本文根據巴氏桿菌和波氏桿菌保守序列16S rRNA 基因為靶基因, 應用 Primer 3.0 Plus 軟件設計了2 對引物, 并進行BLAST 分析引物特異性,巴氏桿菌引物可擴出172 bp 的目標片段, 波氏桿菌引物可擴出519 bp 的目標片段。對巴氏桿菌和波氏桿菌PCR 條件進行優化, 并將單一PCR 擴增產物送測序, 測序結果進行BLAST 比對, 結果顯示單一PCR 與原基因相似度很高。對單一PCR 進行特異性檢驗, 結果顯示, 僅所需檢測的目標菌株呈陽性, 其他菌株擴增均呈陰性, 說明單一PCR的特異性較好。將兩個單一PCR 合并為巴氏桿菌和波氏桿菌雙重PCR, 對雙重PCR 擴增條件和反應程序進行優化, 將雙重PCR 產物送測序, 結果顯示, 雙重PCR 產物序列與原基因相似度很高。
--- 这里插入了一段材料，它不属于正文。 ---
(** On doubles the state is restored closely from every vector:
    [dst.initFromDOMElement(src.domElement(..))] puts in [dst] each
    component of [src] as it reads back from its six significant digits,
    a finite one within one part in [10^5] of itself and any other as
    itself; nothing is printed and no other object changes. *)
Theorem domElement_restores_closely
    (uninit : Vec float) (src dst : loc) (name : string) (document : QDomDocument)
    (w : World float) :
  (de ← domElement src name document; initFromDOMElement uninit dst de) w
    = (tt, mkWorld
             (<[dst := mkVec (through_text (x (heap w !!! src)))
                         (through_text (y (heap w !!! src)))
                         (through_text (z (heap w !!! src)))]> (heap w))
             (diagnostics w))
  ∧ read_back_close (x (heap w !!! src)) (through_text (x (heap w !!! src)))
  ∧ read_back_close (y (heap w !!! src)) (through_text (y (heap w !!! src)))
  ∧ read_back_close (z (heap w !!! src)) (through_text (z (heap w !!! src))).
Proof.
  assert (Hback : ∀ c : float,
            QString_toDouble (QString_number c) = Some (through_text c)
            ∧ read_back_close c (through_text c)).
  { intros c. unfold through_text. cbn [QString_toDouble QString_number float_text].
    by destruct (toDouble_number_g6 c) as (c' & -> & Hc). }
  rewrite !bind_run, domElement_run. cbn [fst snd].
  unfold initFromDOMElement. rewrite bind_run, Vec_ctor_run.
  unfold store. cbn [fst snd heap diagnostics].
  destruct (read_attribute_written name (x (heap w !!! src)) (y (heap w !!! src))
              (z (heap w !!! src))) as (-> & -> & -> & -> & -> & ->).
  destruct (Hback (x (heap w !!! src))) as [-> Hx].
  destruct (Hback (y (heap w !!! src))) as [-> Hy].
  destruct (Hback (z (heap w !!! src))) as [-> Hz].
  split; [| done]. cbn. by rewrite app_nil_r.
Qed.

(** ** More on the stream *)

(** [o << v] only appends: what the stream held stays in front, and what
    is appended does not depend on it. Two vectors written in a row,
    [o << v1 << v2], come out back to back, with nothing between the [z] of
    the first and the [x] of the second. *)
Theorem operator_lshift_chain {F : Type} `{QtText F} (o : ostream) (v1 v2 : Vec F) :
  operator_lshift o v1 = o +:+ operator_lshift "" v1
  ∧ operator_lshift (operator_lshift o v1) v2
    = o +:+ ostream_double (x v1) +:+ String TAB (ostream_double (y v1)
        +:+ String TAB (ostream_double (z v1)
        +:+ ostream_double (x v2) +:+ String TAB (ostream_double (y v2)
        +:+ String TAB (ostream_double (z v2))))).
Proof.
  unfold operator_lshift, put_double, put_char.
  split; rewrite !string_app_assoc; reflexivity.
Qed.

(** ** Scenarios for the two frame statements *)

(** The residual on doubles, [(1,2,3)] against [(1,0,0)]: the axis object
    at 2 is left alone. *)
Lemma projectOnPlane_is_residual_scenario :
  (2 ≠ 1)%positive
  ∧ heap (projectOnPlane false 1 2 axis_scenario).2 !!! 1%positive
    = mkVec 0%float 2%float 3%float
  ∧ heap (projectOnPlane false 1 2 axis_scenario).2 !! 2%positive
    = Some (mkVec 1%float 0%float 0%float).
Proof.
  assert (Hne : (2 ≠ 1)%positive) by discriminate.
  destruct (projectOnPlane_is_residual false 1 2 axis_scenario) as (Hv & _ & Hframe).
  destruct (Hframe 2%positive Hne) as [Hp _].
  split; [exact Hne |]. split; [rewrite Hv; vm_compute | rewrite Hp]; reflexivity.
Defined.

(** [initFromDOMElement] at 2 leaves the vector at 1 alone. *)
Lemma initFromDOMElement_last_wins_scenario :
  (1 ≠ 2)%positive
  ∧ heap ((initFromDOMElement garbage 2 malformed_y ;; initFromDOMElement garbage 2 missing_y)
            two_vectors_scenario).2 !!! 2%positive = mkVec 1.5%float 0%float 3%float
  ∧ heap (initFromDOMElement garbage 2 missing_y two_vectors_scenario).2 !! 1%positive
    = Some (mkVec 1.5%float (-2.25)%float 0%float).
Proof.
  assert (Hne : (1 ≠ 2)%positive) by discriminate.
  destruct (initFromDOMElement_last_wins garbage garbage garbage 2 malformed_y missing_y
              two_vectors_scenario) as [Hlast Hframe].
  split; [exact Hne |]. split; [rewrite Hlast; vm_compute | rewrite (Hframe _ Hne)];
    reflexivity.
Defined.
對雙重PCR 進行特異性檢驗, 巴氏桿菌和波氏桿菌混合菌株、巴氏桿菌、波氏桿菌均呈陽性, 副豬嗜血桿菌、產氣莢膜梭菌、大腸埃希菌、沙門氏菌、鏈球菌均為陰性, 說明雙重PCR 特異性較好。將該結果與已報道的PCR 方法比較, 符合率為100%, 表明本方法準確率較高, 有良好的臨床應用價值, 期望該方法有利于巴氏桿菌和波氏桿菌病發生時進行快速診斷和流行病學調查。